Une autre galaxie est assez facilement visible dans la Chevelure de Bérénice : M85. Distante de 60 millions d'années-lumière, cette galaxie lenticulaire est l'une des plus brillantes de la constellation et de ce fait vous pourrez la repérer avec des jumelles où elle vous apparaîtra comme une faible tache diffuse formant un carré parfait avec les 3 principales étoiles de la Chevelure.

 

Trois autres galaxies, plus difficilement observables avec un petit télescope car plus faiblement lumineuses, sont également visibles dans la Chevelure de Bérénice, non loin de M85 : M100, M98 et M99.

Commencez par repérer à l'oeil nu l'étoile 11 Com. Puis pointez avec votre télescope l'étoile 6 Com, avec un grossissement de 50 fois.
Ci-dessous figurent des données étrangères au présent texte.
(* ===== verification/Cosmos3TeaCache.v ===== *)
(** * TeaCache of Cosmos3

    Models [runtime/cache/cosmos3_teacache.py] and its use in [models/dits/cosmos3video.py]:
    the generation pathway's decoder layers are skipped and their residual is replayed when
    the hidden states are close to those of the last computed step of the same guidance
    branch. The distance is rescaled by a calibration polynomial before it is accumulated.
    Tensor arithmetic, the layers and the average over sequence-parallel ranks are
    parameters. *)

From S2P Require Import Prelude Environ ResidualCache.
Local Open Scope string_scope.
Local Open Scope Z_scope.

Module Cosmos3.

Record Config := mk_config {
  enabled : bool;
  policy : Policy;
  start_step : Z;
  end_step : option Z;
  detach_on_store : bool;
  clone_on_hit : bool;
  log_decisions : bool;
  coefficients : list Qc;
}.

(** The guidance branch's cache key, shape and type of the states, frame mask, sharding. *)
Definition Key : Type := string * list Z * string * bool * bool.

Record Call (X : Type) := mk_call {
  hidden_gen : X;
  cache_key : string;
  step : Z;
  num_inference_steps : option Z;
  noisy_frame_mask_present : bool;
  sequence_shard_enabled : bool;
}.
Arguments mk_call {X}.
Arguments hidden_gen {X}.
Arguments cache_key {X}.
Arguments step {X}.
Arguments num_inference_steps {X}.
Arguments noisy_frame_mask_present {X}.
Arguments sequence_shard_enabled {X}.

(** Features are hidden states, residuals are differences of hidden states. *)
Record Coordinator (X : Type) := mk_coordinator {
  config : Config;
  entries : gmap Key (Entry X X);
  stats : dict TeaStats;
}.
Arguments mk_coordinator {X}.
Arguments config {X}.
Arguments entries {X}.
Arguments stats {X}.

Definition init_coordinator {X} (cfg : Config) : Coordinator X := mk_coordinator cfg ∅ [].

Definition eligible (cfg : Config) (step : Z) (num_inference_steps : option Z) : bool :=
  if negb (enabled cfg) then false
  else if step <? start_step cfg then false
  else if (match num_inference_steps with Some n => n - 1 <=? step | None => false end) then false
  else match end_step cfg with Some e => negb (e <=? step) | None => true end.

(** Horner's scheme, highest degree first. *)
Definition poly1d (cs : list Qc) (x : Qc) : Qc := foldl (λ value c, value * x + c)%Qc 0%Qc cs.

Section Coordinator.
Context {X : Type}.
Context (tadd tsub : X → X → X) (shape : X → list Z) (dtype : X → string) (rel_l1 : X → X → Qc).
Implicit Types (c : Coordinator X) (a : Call X).

Definition reset c : Coordinator X := mk_coordinator (config c) ∅ (stats c).
Definition reset_stats c : Coordinator X := mk_coordinator (config c) (entries c) [].

Definition make_key a : Key :=
  (cache_key a, shape (hidden_gen a), dtype (hidden_gen a), noisy_frame_mask_present a, sequence_shard_enabled a).

Definition same_shape (x y : X) : bool := bool_decide (shape x = shape y).

(** [max(0.0, _poly1d(coefficients, rel_l1))] *)
Definition distance (cfg : Config) (x prev : X) : Qc :=
  let d := poly1d (coefficients cfg) (rel_l1 x prev) in
  if decide (d <= 0)%Qc then 0%Qc else d.

Definition lookup c a : Reason Qc * option X * Coordinator X :=
  let cfg := config c in
  let k := make_key a in
  let '(r, es) := lookup_entry same_shape (distance cfg) (policy cfg)
                    (eligible cfg (step a) (num_inference_steps a)) (step a) k (hidden_gen a) (entries c) in
  let st := count_reason (step a) r (count_call (default no_stats (dget (cache_key a) (stats c)))) in
  let out := if is_hit r then tadd (hidden_gen a) <$> residual (default new_entry (entries c !! k)) else None in
  (r, out, mk_coordinator cfg es (dset (cache_key a) st (stats c))).

Definition store c (r : Reason Qc) a (out : X) : Coordinator X :=
  if is_hit r then c
  else mk_coordinator (config c)
         (store_entry true (step a) (make_key a) (hidden_gen a) (tsub out (hidden_gen a)) (entries c)) (stats c).

(** The decoder layers of the generation pathway. *)
Context (layers : Call X → X).

Definition forward c a : X * Coordinator X :=
  let '(r, out, c1) := lookup c a in
  match out with
  | Some h => (h, c1)
  | None => let h := layers a in (h, store c1 r a h)
  end.

(** A transformer without a coordinator always runs its layers. *)
Definition forward_maybe (o : option (Coordinator X)) a : X * option (Coordinator X) :=
  match o with
  | Some c => let r := forward c a in (r.1, Some r.2)
  | None => (layers a, None)
  end.

Definition observe_call c a : TeaEvent Key X X * Call X * X :=
  let out := (forward c a).1 in
  let k := make_key a in
  (if is_hit (lookup c a).1.1
   then match residual (default new_entry (entries c !! k)) with
        | Some r => Replayed k (step a) (hidden_gen a) r
        | None => Reset
        end
   else Computed k (step a) (hidden_gen a) (tsub out (hidden_gen a)), a, out).

Fixpoint run c (calls : list (Call X)) : list (TeaEvent Key X X * Call X * X) * Coordinator X :=
  match calls with
  | [] => ([], c)
  | a :: calls => let r := run (forward c a).2 calls in (observe_call c a :: r.1, r.2)
  end.
End Coordinator.

Section Environment.
Context (float_of : string → option Qc).
Local Abbreviation V s := (String.app "SGLANG_COSMOS3_TEACACHE_" s).

Definition cosmos3_teacache_config_from_env (env : environ) : Config :=
  mk_config
    (env_flag env (V "ENABLED") false)
    (mk_policy (env_float float_of env (V "THRESH") (Q2Qc (QArith_base.Qmake 4 100)))
       (env_int env (V "MAX_CONTINUOUS_HITS") 1) (env_int env (V "PERIODIC_RECOMPUTE_STEPS") 0))
    (env_int env (V "START") 5)
    (if bool_decide (default "" (dget (V "END") env) = "") then None else Some (env_int env (V "END") (-1)))
    (env_flag env (V "DETACH_ON_STORE") true)
    (env_flag env (V "CLONE_ON_HIT") false)
    (env_flag env (V "LOG_DECISIONS") false)
    (env_float_tuple float_of env (V "COEFFICIENTS") [1%Qc; 0%Qc]).

(** The coordinator is made with the transformer, where the environment enables it. *)
Definition init_teacache {X} (env : environ) : option (Coordinator X) :=
  let cfg := cosmos3_teacache_config_from_env env in
  if enabled cfg then Some (init_coordinator cfg) else None.
End Environment.

(** ** Properties *)

Local Close Scope string_scope.

Section Props.
Context {X : Type}.
Context (tadd tsub : X → X → X) (shape : X → list Z) (dtype : X → string) (rel_l1 : X → X → Qc).
Context (layers : Call X → X).
Implicit Types (c : Coordinator X) (a : Call X).
Local Abbreviation forward := (forward tadd tsub shape dtype rel_l1 layers).
Local Abbreviation observe_call := (observe_call tadd tsub shape dtype rel_l1 layers).
Local Abbreviation run := (run tadd tsub shape dtype rel_l1 layers).

Lemma distance_nonneg cfg x y : (0 <= distance rel_l1 cfg x y)%Qc.
Proof. unfold distance. case_decide as E; [apply Qcle_refl|]. by apply Qclt_le_weak, Qcnot_le_lt. Qed.

Definition returned (cfg : Config) (o : TeaEvent Key X X * Call X * X) : Prop :=
  let '(ev, a, out) := o in
  match ev with
  | Reset => False
  | Computed _ _ _ r => out = layers a ∧ r = tsub out (hidden_gen a)
  | Replayed _ _ _ r => out = tadd (hidden_gen a) r ∧ eligible cfg (step a) (num_inference_steps a) = true
  end.

Lemma cosmos3_forward_step c a tr :
  agrees (distance rel_l1 (config c)) (policy (config c)) (entries c) tr →
  let o := observe_call c a in
  config (forward c a).2 = config c ∧ returned (config c) o ∧
  agrees (distance rel_l1 (config c)) (policy (config c)) (entries (forward c a).2) (tr ++ [o.1.1]) ∧
  (∀ k s f r, o.1.1 = Replayed k s f r → sound_replay (same_shape shape) (distance rel_l1 (config c)) (policy (config c)) tr k s f r).
Proof.
  intros Ha. unfold Cosmos3.observe_call, Cosmos3.forward, Cosmos3.lookup.
  destruct (lookup_entry _ _ _ _ _ _ _ _) as [r es] eqn:El. simpl. destruct (is_hit r) eqn:Eh.
  - destruct r; try done.
    destruct (lookup_hit _ _ (distance_nonneg (config c)) _ _ _ _ _ _ _ _ Ha El) as (rsd & Er & He & Hso & Hag).
    rewrite Er. simpl. split_and!; [done|done|done|done|]. intros ? ? ? ? [=]. by subst.
  - simpl. unfold store. rewrite Eh. simpl. split_and!; [done|done|done| |done]. by eapply lookup_store.
Qed.

Lemma cosmos3_run_inv c calls tr :
  agrees (distance rel_l1 (config c)) (policy (config c)) (entries c) tr →
  sound_trace (same_shape shape) (distance rel_l1 (config c)) (policy (config c)) tr →
  Forall (returned (config c)) (run c calls).1 ∧
  sound_trace (same_shape shape) (distance rel_l1 (config c)) (policy (config c)) (tr ++ (run c calls).1.*1.*1).
Proof.
  revert c tr. induction calls as [|a calls IH]; intros c tr Ha Hs; simpl; [by rewrite app_nil_r|].
  destruct (cosmos3_forward_step c a tr Ha) as (Hc & Hr & Ha' & Hs').
  destruct (IH (forward c a).2 (tr ++ [(observe_call c a).1.1])) as [HF HT]; rewrite ?Hc; [done|by apply sound_trace_snoc|].
  rewrite Hc in HF, HT. split; [by constructor|]. by rewrite <-app_assoc in HT.
Qed.

Definition all_stats_ok c : Prop := ∀ k s, dget k (stats c) = Some s → stats_ok s.

Lemma cosmos3_forward_stats c a : all_stats_ok c → all_stats_ok (forward c a).2.
Proof.
  intros Hc. unfold Cosmos3.forward, Cosmos3.lookup, store. destruct (lookup_entry _ _ _ _ _ _ _ _) as [r es]. simpl.
  assert (Hn : ∀ k s, dget k (dset (cache_key a) (count_reason (step a) r (count_call (default no_stats (dget (cache_key a) (stats c))))) (stats c)) = Some s →
    stats_ok s).
  { intros k s. rewrite dget_dset. case_decide; [|apply Hc]. intros [= <-]. apply count_ok.
    destruct (dget (cache_key a) (stats c)) eqn:E; [by eapply Hc|apply no_stats_ok]. }
  destruct (if is_hit r then _ else _); [done|]. by destruct (is_hit r).
Qed.
End Props.

Lemma eligible_bounds cfg step n :
  eligible cfg step (Some n) = true → start_step cfg ≤ step < n - 1.
Proof. unfold eligible. intros H. repeat case_match; simplify_eq; bool_to_prop; lia. Qed.

(** In any sequence of Cosmos3 forward passes with TeaCache, from a fresh coordinator,
    whatever the hidden states, the distances and the calibration polynomial: a pass either
    runs the decoder layers or replays the residual of the latest computed pass with the
    same key, within the limits on consecutive replays, on their accumulated distance and on
    the steps since; no pass before the start step and no last step of a request is
    replayed; and the statistics add up. *)
Theorem cosmos3_replays_sound {X} (tadd tsub : X → X → X) shape dtype rel_l1 layers (cfg : Config) calls :
  let r := run tadd tsub shape dtype rel_l1 layers (init_coordinator cfg) calls in
  Forall (returned tadd tsub layers cfg) r.1 ∧
  sound_trace (same_shape shape) (distance rel_l1 cfg) (policy cfg) r.1.*1.*1 ∧
  (∀ k s f rsd a out n, (Replayed k s f rsd, a, out) ∈ r.1 → num_inference_steps a = Some n →
     start_step cfg ≤ step a < n - 1) ∧
  all_stats_ok r.2.
Proof.
  intros r. destruct (cosmos3_run_inv tadd tsub shape dtype rel_l1 layers (init_coordinator cfg) calls [])
    as [HF HT]; [by apply agrees_empty|intros n k s f rs Hn; by rewrite lookup_nil in Hn|].
  split_and!; [done|done| |].
  - intros k s f rsd a out n Hin Hn. rewrite Forall_forall in HF. apply HF in Hin as [_ He].
    rewrite Hn in He. by apply eligible_bounds in He.
  - unfold r. assert (Hi : all_stats_ok (init_coordinator (X:=X) cfg)) by done.
    revert Hi. generalize (init_coordinator (X:=X) cfg). clear.
    induction calls as [|a calls IH]; intros c Hc; simpl; [done|]. apply IH. by apply cosmos3_forward_stats.
Qed.
End Cosmos3.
La galaxie M98 sera alors dans le même champ. Un peu moins éloignée que les autres galaxies de l'amas Virgo, M98 ne se balade qu'à 35 millions d'années-lumière au dessus de nos têtes. Cette galaxie spirale vue de côté ressemble beaucoup à NGC 4565 mais en beaucoup plus faible et nécessite un télescope d'au minimum 200 mm pour être correctement observée.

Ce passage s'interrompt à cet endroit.